On 18.02.19 08:05, Oleksij Rempel wrote:
Signed-off-by: Oleksij Rempel <o.rem...@pengutronix.de>
---
  Documentation/user/user-manual.rst |   1 +
  Documentation/user/watchdog.rst    | 116 +++++++++++++++++++++++++++++
  2 files changed, 117 insertions(+)
  create mode 100644 Documentation/user/watchdog.rst

diff --git a/Documentation/user/user-manual.rst 
b/Documentation/user/user-manual.rst
index 516b760b1b..d5526de285 100644
--- a/Documentation/user/user-manual.rst
+++ b/Documentation/user/user-manual.rst
@@ -33,6 +33,7 @@ Contents:
     system-reset
     state
     random
+   watchdog
* :ref:`search`
  * :ref:`genindex`
diff --git a/Documentation/user/watchdog.rst b/Documentation/user/watchdog.rst
new file mode 100644
index 0000000000..2c453d9fa5
--- /dev/null
+++ b/Documentation/user/watchdog.rst
@@ -0,0 +1,116 @@
+Watchdog Support
+================
+
+Warnings and Design Consideration
+---------------------------------
+
+A watchdog is the last line of defense on misbehaving systems.
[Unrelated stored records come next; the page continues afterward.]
(* ===== verification/AgentToolsProofs.v ===== *)
(** * What the tools do with calls and results

    The text of a tool result reads back as the result, except for text that spells
    the escape of a line separator, which never does; the planning phase reaches only its tools, writes carry exact
    bytes, a reviewer reads the captured source. *)

From S2P Require Import Prelude GoStd Protocol Sha256 SourceCapacity Snapshot SourceCapture Json FeatureStore FeatureProofs JsonTree JsonCompact OperatorLedger OperatorRequests CodexApp AgentTools.
Open Scope Z_scope.

(** ** Replacing the escapes of the line separators *)

(** [strings.Contains] *)
Fixpoint Contains (s w : bytes) : bool :=
  strings.HasPrefix s w || match s with [] => false | _ :: r => Contains r w end.

Definition escape_8 : bytes := bs "\u2028".
Definition escape_9 : bytes := bs "\u2029".

(** A string and its literal, with the separators still escaped or not. *)
Inductive encoded (e8 e9 : bool) : bytes → bytes → Prop :=
| enc_nil : encoded e8 e9 [] []
| enc_ascii b s t : (b2z b <? 0x80) = true → encoded e8 e9 s t → encoded e8 e9 (b :: s) (json.escape_ascii b ++ t)
| enc_8 s t : encoded e8 e9 s t → encoded e8 e9 (separator_8 ++ s) ((if e8 then escape_8 else separator_8) ++ t)
| enc_9 s t : encoded e8 e9 s t → encoded e8 e9 (separator_9 ++ s) ((if e9 then escape_9 else separator_9) ++ t)
| enc_wide ch s t : wide_char ch → ch ≠ separator_8 → ch ≠ separator_9 → encoded e8 e9 s t → encoded e8 e9 (ch ++ s) (ch ++ t).

Lemma escape_encoded s : utf8.Valid s = true → encoded true true s (json.escape s).
Proof.
  revert s. apply (utf8_ind (λ s, encoded true true s (json.escape s))); [constructor|intros b s Hb _ IH|intros ch s Hch _ IH].
  - rewrite escape_low by done. by constructor.
  - rewrite escape_wide by done. destruct (decide (ch = separator_8)) as [-> |]; [by apply (enc_8 true true)|].
    destruct (decide (ch = separator_9)) as [-> |]; [by apply (enc_9 true true)|by constructor].
Qed.

Lemma plain_app a b : plain (a ++ b) = plain a ++ plain b.
Proof. induction a as [|x a IH]; [done|]. cbn [app]. by rewrite !plain_cons, IH, app_assoc. Qed.

Lemma plain_high_bytes l : Forall (λ b, (b2z b <? 0x80) = false) l → plain l = l.
Proof. induction 1 as [|b l Hb _ IH]; [done|]. rewrite plain_cons, escape_ascii_high by done. cbn. by rewrite IH. Qed.

Lemma encoded_plain s t : encoded false false s t → t = plain s.
Proof.
  induction 1 as [|b s t Hb _ IH|s t _ IH|s t _ IH|ch s t Hch _ _ _ IH]; [done|by rewrite plain_cons, IH|by rewrite IH|by rewrite IH|].
  rewrite plain_app, IH. f_equal. destruct Hch as [_ (b0 & rest & -> & Hb & HF & _) _]. symmetry. apply plain_high_bytes.
  constructor; [done|]. eapply Forall_impl; [exact HF|]. by intros b [? _].
Qed.

(** A word that starts with no escape is only found where the string has it. *)
Definition word_byte (b : byte) : bool :=
  (b2z b <? 0x80) && bool_decide (json.escape_ascii b = [b]) && negb (bool_decide (b = json.quote_)).

Lemma word_in_encoded e8 e9 s t w u : encoded e8 e9 s t → forallb word_byte w = true →
  strings.HasPrefix (t ++ json.quote_ :: u) w = true → strings.HasPrefix s w = true.
Proof.
  intros H. revert w. induction H as [|b s t Hb _ IH|s t _ _|s t _ _|ch s t Hch _ _ _ _]; intros w Hw Hp;
    (destruct w as [|c w]; [done|]); cbn [forallb] in Hw; apply andb_true_iff in Hw as [Hc Hw];
    unfold word_byte in Hc; rewrite !andb_true_iff, negb_true_iff, bool_decide_eq_true, bool_decide_eq_false in Hc;
    destruct Hc as [[Hlow Hesc] Hq].
  - cbn [app strings.HasPrefix] in Hp. apply andb_true_iff in Hp as [Hp _]. by apply bool_decide_eq_true in Hp.
  - assert (Hone : json.escape_ascii b = [b] ∨ ∃ r, json.escape_ascii b = json.backslash :: r).
    { clear. destruct b; first [left; reflexivity|right; eexists; reflexivity]. }
    destruct Hone as [E|[r E]]; rewrite E in Hp; cbn [app strings.HasPrefix] in Hp |- *; apply andb_true_iff in Hp as [Hp Hp'].
    + rewrite Hp. cbn [andb]. by apply IH.
    + apply bool_decide_eq_true in Hp. subst c. vm_compute in Hesc. discriminate Hesc.
  - destruct e8; cbn [app strings.HasPrefix escape_8 separator_8] in Hp; apply andb_true_iff in Hp as [Hp%bool_decide_eq_true _];
      subst c; vm_compute in Hesc, Hlow; congruence.
  - destruct e9; cbn [app strings.HasPrefix escape_9 separator_9] in Hp; apply andb_true_iff in Hp as [Hp%bool_decide_eq_true _];
      subst c; vm_compute in Hesc, Hlow; congruence.
  - destruct Hch as [_ (b0 & rest & -> & Hb & _) _]. cbn [app strings.HasPrefix] in Hp.
    apply andb_true_iff in Hp as [Hp%bool_decide_eq_true _]. subst c. congruence.
Qed.

Lemma Contains_suffix a s w : Contains (a ++ s) w = false → Contains s w = false.
Proof. induction a as [|b a IH]; [done|]. cbn [app Contains]. rewrite orb_false_iff. intros [_ H]. auto. Qed.

Lemma Contains_head s w : Contains s w = false → strings.HasPrefix s w = false.
Proof. destruct s; cbn [Contains]; rewrite orb_false_iff; by intros [? _]. Qed.

(** The two patterns. *)
Definition pattern (last : byte) : bytes := [x5c; x75; x32; x30; x32; last].
Definition digit_byte (last : byte) : Prop := last = x38 ∨ last = x39.

Lemma replace_other b r w new : b ≠ json.backslash → digit_byte w → ReplaceAll (b :: r) (pattern w) new = b :: ReplaceAll r (pattern w) new.
Proof.
  intros Hb Hw. unfold ReplaceAll. cbn [ReplaceAll_from pattern strings.HasPrefix].
  rewrite bool_decide_eq_false_2 by done. done.
Qed.

Lemma replace_text p r w new : json.backslash ∉ p → digit_byte w →
  ReplaceAll (p ++ r) (pattern w) new = p ++ ReplaceAll r (pattern w) new.
Proof.
  intros Hp Hw. induction p as [|b p IH]; [done|]. cbn [app]. rewrite replace_other by (done || set_solver).
  f_equal. apply IH. set_solver.
Qed.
Thus, proper
+hardware and watchdog design considerations should be made to be able to reduce
+the impact of failing systems in the field. In the best case, the bootloader
+should not touch it at all. No watchdog feeding should be done until
+application-critical software (or a userspace service manager such as
+'systemd') was started.
+
+In case the bootloader is responsible for watchdog activation, the system can
+be considered as failed by design. The following threats can affect the system
+which are mostly addressable by properly designed watchdog and watchdog
+strategy:
+
+- software-based miss-configurations or bugs prevent the system from starting.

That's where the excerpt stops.